San Francisco's city government is sitting on tens of thousands of duplicate image files spread across at least a dozen municipal departments, a problem that has compounded quietly for years and is now forcing an expensive, time-consuming reckoning. The Department of Technology — headquartered at 1 South Van Ness Avenue — confirmed earlier this year that a formal audit of shared city servers found significant redundancy in stored visual assets, a category that includes everything from planning photographs and public works documentation to promotional imagery used by agencies like SF Travel and the Recreation and Parks Department.
The duplication problem did not arrive overnight. It is the accumulated residue of decisions made, and not made, across two decades of city IT governance.
How the Files Multiplied
The story begins in the early 2000s, when individual departments began digitising paper records independently, often with no coordination from a central authority. The Mayor's Office of Housing and Community Development, for instance, maintained its own image directories separate from the Planning Department — even when both agencies were photographing the same Mission District development sites for overlapping compliance purposes. By the time the city's unified digital asset management initiative was proposed under the DataSF program in 2019, individual agencies had already built siloed storage habits that proved difficult to unwind.
The tech sector's boom-and-bust rhythm in San Francisco made things worse. When venture-backed startups flooded SoMa and the Financial District through the mid-2010s, city departments scrambled to hire contractors with varying IT standards. Files were migrated, duplicated in the process, and left on old servers that were never fully decommissioned. Then came the COVID-19 pandemic. The shift to remote work in March 2020 pushed staff to email and share files through personal cloud accounts and consumer platforms, creating a parallel universe of stored imagery that IT administrators are still attempting to map.

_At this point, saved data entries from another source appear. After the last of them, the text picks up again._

Definition refresh (refresh_token : string) : B TokenError RefreshedUserToken :=
  let* response := post_form parse_user_token
    ([("grant_type", "refresh_token"); ("refresh_token", refresh_token)]%string ++ client_fields) in
  let* now := unix_now in
  ret (MkRefreshed (ut_access_token response)
         (default refresh_token (ut_refresh_token response))
         (wrap_i64 (now + wrap_i64 (wrap_i64 (ut_expires_in response) - SAFETY_MARGIN_SECS)))).

Definition exchange_for_mgmtapi (subject_access_token : string) : B TokenError string :=
  let* response := post_form parse_user_token
    ([("grant_type", TOKEN_EXCHANGE_GRANT); ("subject_token", subject_access_token);
      ("subject_token_type", ACCESS_TOKEN_TYPE); ("scope", ACT_AS_USER_SCOPE)]%string
     ++ client_fields) in
  ret (ut_access_token response).
End Tokens.

(** ** The management API's client (upstream/mgmt_api.rs) *)

Inductive CallError : Type :=
| CallTransport (m : string)
| CallToken (e : TokenError)
| CallStatus (status : Z) (body : string).

Record UserAuth : Type := MkUserAuth { bearer : string; acting_account_id : string }.

Record MgmtRequest : Type := MkMgmtRequest {
  rq_method : string;
  rq_url : string;
  rq_bearer : string;
  (** the [x-user-account] header *)
  rq_account : option string;
  rq_query : list (string * string);
  rq_body : option Value }.

Class MgmtServer : Type := { mgmt_send : nat -> MgmtRequest -> HttpAnswer }.

Definition mgmt_event `{SessionLayer} (r : MgmtRequest) : BffEvent :=
  CalledMgmt (rq_method r) (rq_url r) (rq_bearer r) (rq_account r) (rq_query r) (rq_body r).

(** [Option]s of a query string: the parameters that are present. *)
Definition present (name : string) (v : option string) : list (string * string) :=
  match v with Some v => [(name, v)] | None => [] end.

Section MgmtClient.
Context `{SessionLayer} `{!Surroundings} `{TokenPost} `{JsonText} `{MgmtServer}.
Context (config : Config) (endpoints : OidcEndpoints).

Definition base_url : string := trim_end_matches "/" (mgmtapi_url config).

Definition read_json (answer : Z * string) : result Value CallError :=
  let '(status, body) := answer in
  if is_success status then
    map_err (fun _ => CallTransport "error decoding response body") (json_from_str body)
  else Err (CallStatus status body).

Definition send (r : MgmtRequest) : B CallError Value :=
  let* answer := with_err CallTransport (ask (mgmt_event r) (fun t => mgmt_send t r)) in
  lift (read_json answer).

Definition first_party_bearer : B CallError string :=
  with_err CallToken (token (token_endpoint_url endpoints) (client_id (oidc_config config))
                        (client_secret (oidc_config config))).

Definition resolve_linked_accounts (iss sub : string) : B CallError Value :=
  let url := base_url +:+ "/api/v1/linked-user-accounts" in
  let* bearer := first_party_bearer in
  send (MkMgmtRequest "GET" url bearer None [("iss", iss); ("sub", sub)]%string None).

(** [act_as_user]: the exchanged bearer and the selected account. *)
Definition as_user (auth : UserAuth) (method path : string) (query : list (string * string))
    (body : option Value) : B CallError Value :=
  send (MkMgmtRequest method (base_url +:+ path) (bearer auth) (Some (acting_account_id auth))
          query body).

Definition issuer_path (issuer_id rest : string) : string :=
  "/api/v1/issuers/" +:+ issuer_id +:+ rest.

Definition mgmt_list_issuers (a : UserAuth) : B CallError Value :=
  as_user a "GET" "/api/v1/issuers" [] None.
Definition mgmt_create_issuer (a : UserAuth) (body : Value) : B CallError Value :=
  as_user a "POST" "/api/v1/issuers" [] (Some body).
Definition mgmt_get_issuer (a : UserAuth) (issuer_id : string) : B CallError Value :=
  as_user a "GET" (issuer_path issuer_id "") [] None.
Definition mgmt_deactivate_issuer (a : UserAuth) (issuer_id : string) : B CallError Value :=
  as_user a "POST" (issuer_path issuer_id "/deactivate") [] None.
Definition mgmt_rotate_keys (a : UserAuth) (issuer_id : string) (body : Value)
    : B CallError Value :=
  as_user a "POST" (issuer_path issuer_id "/rotate-keys") [] (Some body).
Definition mgmt_get_operation_task (a : UserAuth) (task_id : string) : B CallError Value :=
  as_user a "GET" ("/api/v1/operation-tasks/" +:+ task_id) [] None.
Definition mgmt_list_credential_offers (a : UserAuth) (issuer_id : string) (limit : option Z)
    (cursor : option string) : B CallError Value :=
  as_user a "GET" (issuer_path issuer_id "/credential-offers")
    (present "limit" (pretty <$> limit) ++ present "cursor" cursor) None.
Definition mgmt_get_credential_offer (a : UserAuth) (issuer_id offer_id : string)
    : B CallError Value :=
  as_user a "GET" (issuer_path issuer_id ("/credential-offers/" +:+ offer_id)) [] None.
Definition mgmt_create_credential_offer (a : UserAuth) (issuer_id : string) (body : Value)
    : B CallError Value :=
  as_user a "POST" (issuer_path issuer_id "/credential-offers") [] (Some body).
Definition mgmt_cancel_credential_offer (a : UserAuth) (issuer_id offer_id : string)
    : B CallError Value :=
  as_user a "POST" (issuer_path issuer_id ("/credential-offers/" +:+ offer_id +:+ "/cancel"))
    [] None.
Definition mgmt_list_issued_credentials (a : UserAuth) (issuer_id : string) (limit : option Z)
    (cursor state vct : option string) : B CallError Value :=
  as_user a "GET" (issuer_path issuer_id "/credentials")
    (present "limit" (pretty <$> limit) ++ present "cursor" cursor ++ present "state" state
     ++ present "vct" vct) None.
(** ** A realm, a management API and two browsers

    The realm's codes and [id_token]s are the name of who logs in. *)
Module Cast.
#[export] Instance store : SessionLayer := {|
  Store := gmap string SessionData; Session := string;
  store_get _ i s := Ok (s !! i);
  store_insert _ i d s := Ok (<[i := d]> s);
  store_delete _ i s := Ok (delete i s) |}.
#[export] Instance store_laws : SessionLayerLaws.
Proof.
  refine {| contains := (fun i d s => s !! i = Some d)
              : Session -> SessionData -> Store -> Prop |}; simpl.
  - by intros t i d s [= ->].
  - intros t i d s s' j d' [= <-]. rewrite lookup_insert_Some. intros [[<- <-]|[_ Hj]]; auto.
  - intros t i s s' j d' [= <-]. by intros [_ Hj]%lookup_delete_Some.
Defined.
#[export] Instance realm_posts : TokenPost := {| form_post _ _ _ := Ok (200, "token"%string) |}.
#[export] Instance mgmt : MgmtServer := {| mgmt_send _ _ := Ok (200, "accounts"%string) |}.
#[export] Instance texts : JsonText := {|
  json_to_string _ := "{}"%string;
  json_from_str s :=
    if String.eqb s "token" then
      Ok (obj [("access_token", Str "granted"); ("expires_in", Int 300)]%string)
    else Ok (obj [("items", Array [
      obj [("id", Str "u1"); ("tenant_id", Str "t1"); ("state", Str "deactivated")];
      obj [("id", Str "u2"); ("tenant_id", Str "t2"); ("state", Str "active");
           ("idp_first_name", Str "Ada"); ("idp_last_name", Str "Lovelace")]])]%string) |}.
#[export] Instance library : OidcLibrary := {|
  Jwks := unit; url_new s := Ok s; http_build := Ok tt; fetch_jwks _ := Ok tt |}.
#[export] Instance flow : OidcFlow := {|
  pkce_challenge v := v;
  authorize_url _ st n c := "https://realm/auth?state=" +:+ st;
  exchange_code _ _ code _ :=
    Ok (MkOidcTokens "access" (Some "refresh"%string) (Some code) (Some 300));
  id_token_claims _ _ tok _ := Ok ("https://idp"%string, tok);
  url_with_query u _ := Some u |}.
#[export] Instance did_logs : DidLogs := {|
  LogDid := string; log_did_parse s := Some s; log_did_text s := s;
  registry_fetch_log _ _ := Ok EmptyString;
  LogEntry := Value; entry_try_from v := Some v; entry_deactivated _ := None;
  entry_version_id _ := "1-x"%string; entry_version_time _ := Null |}.
#[export] Instance quiet : Surroundings := {|
  unix_clock _ := 1000; instant_clock _ := 0;
  new_random t := pretty (N.of_nat t);
  bystanders _ s := s |}.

DataSF, the city's open data office, has flagged data hygiene as a priority since at least 2021, but image deduplication — technically distinct from structured database cleanup — received less attention than higher-profile projects involving homelessness service data and permit tracking. Storage costs, meanwhile, were not zero. Cloud storage contracted through state-negotiated agreements still runs the city measurable annual expenses per terabyte, and inflated storage footprints affect backup times, security audit scope, and the workload of archivists at the San Francisco History Center, which operates out of the Main Library on Larkin Street.
The Pressure to Act Now
Two forces are pushing the issue to the surface in 2026. First, the AI boom has made image libraries newly valuable. City departments exploring machine learning tools for planning review, infrastructure inspection, and public safety analysis need clean, deduplicated training datasets. Feeding a computer vision model redundant imagery degrades its performance and inflates the compute costs the city pays to cloud vendors. Second, Mayor Daniel Lurie's administration has signalled a tighter approach to municipal IT spending as part of broader efforts to identify budget efficiencies — a priority that has accelerated review of storage contracts that sailed through unexamined for years.
The Department of Technology has begun piloting deduplication software on server clusters maintained for the Public Works department, focusing initially on roughly 15 years of construction-site documentation. The Recreation and Parks Department, which manages imagery from more than 220 parks across the city, is expected to join a second phase of the project later this year.
For city staff, the practical advice is straightforward: departments should stop creating new shared drives outside the citywide SharePoint and approved cloud environments, and any image uploads to public-facing portals — including the city's planning map tools — should route through a single credentialing system that flags near-duplicates before saving. The Department of Technology is expected to release updated file management guidelines before the end of the third quarter of 2026.
The audit, the new guidelines, and the deduplication pilot together represent the most coordinated effort the city has made to address a problem that built up slowly, invisibly, and expensively across administrations dating back to the Newsom era. Getting out from under it will take longer than anyone in City Hall is likely to advertise.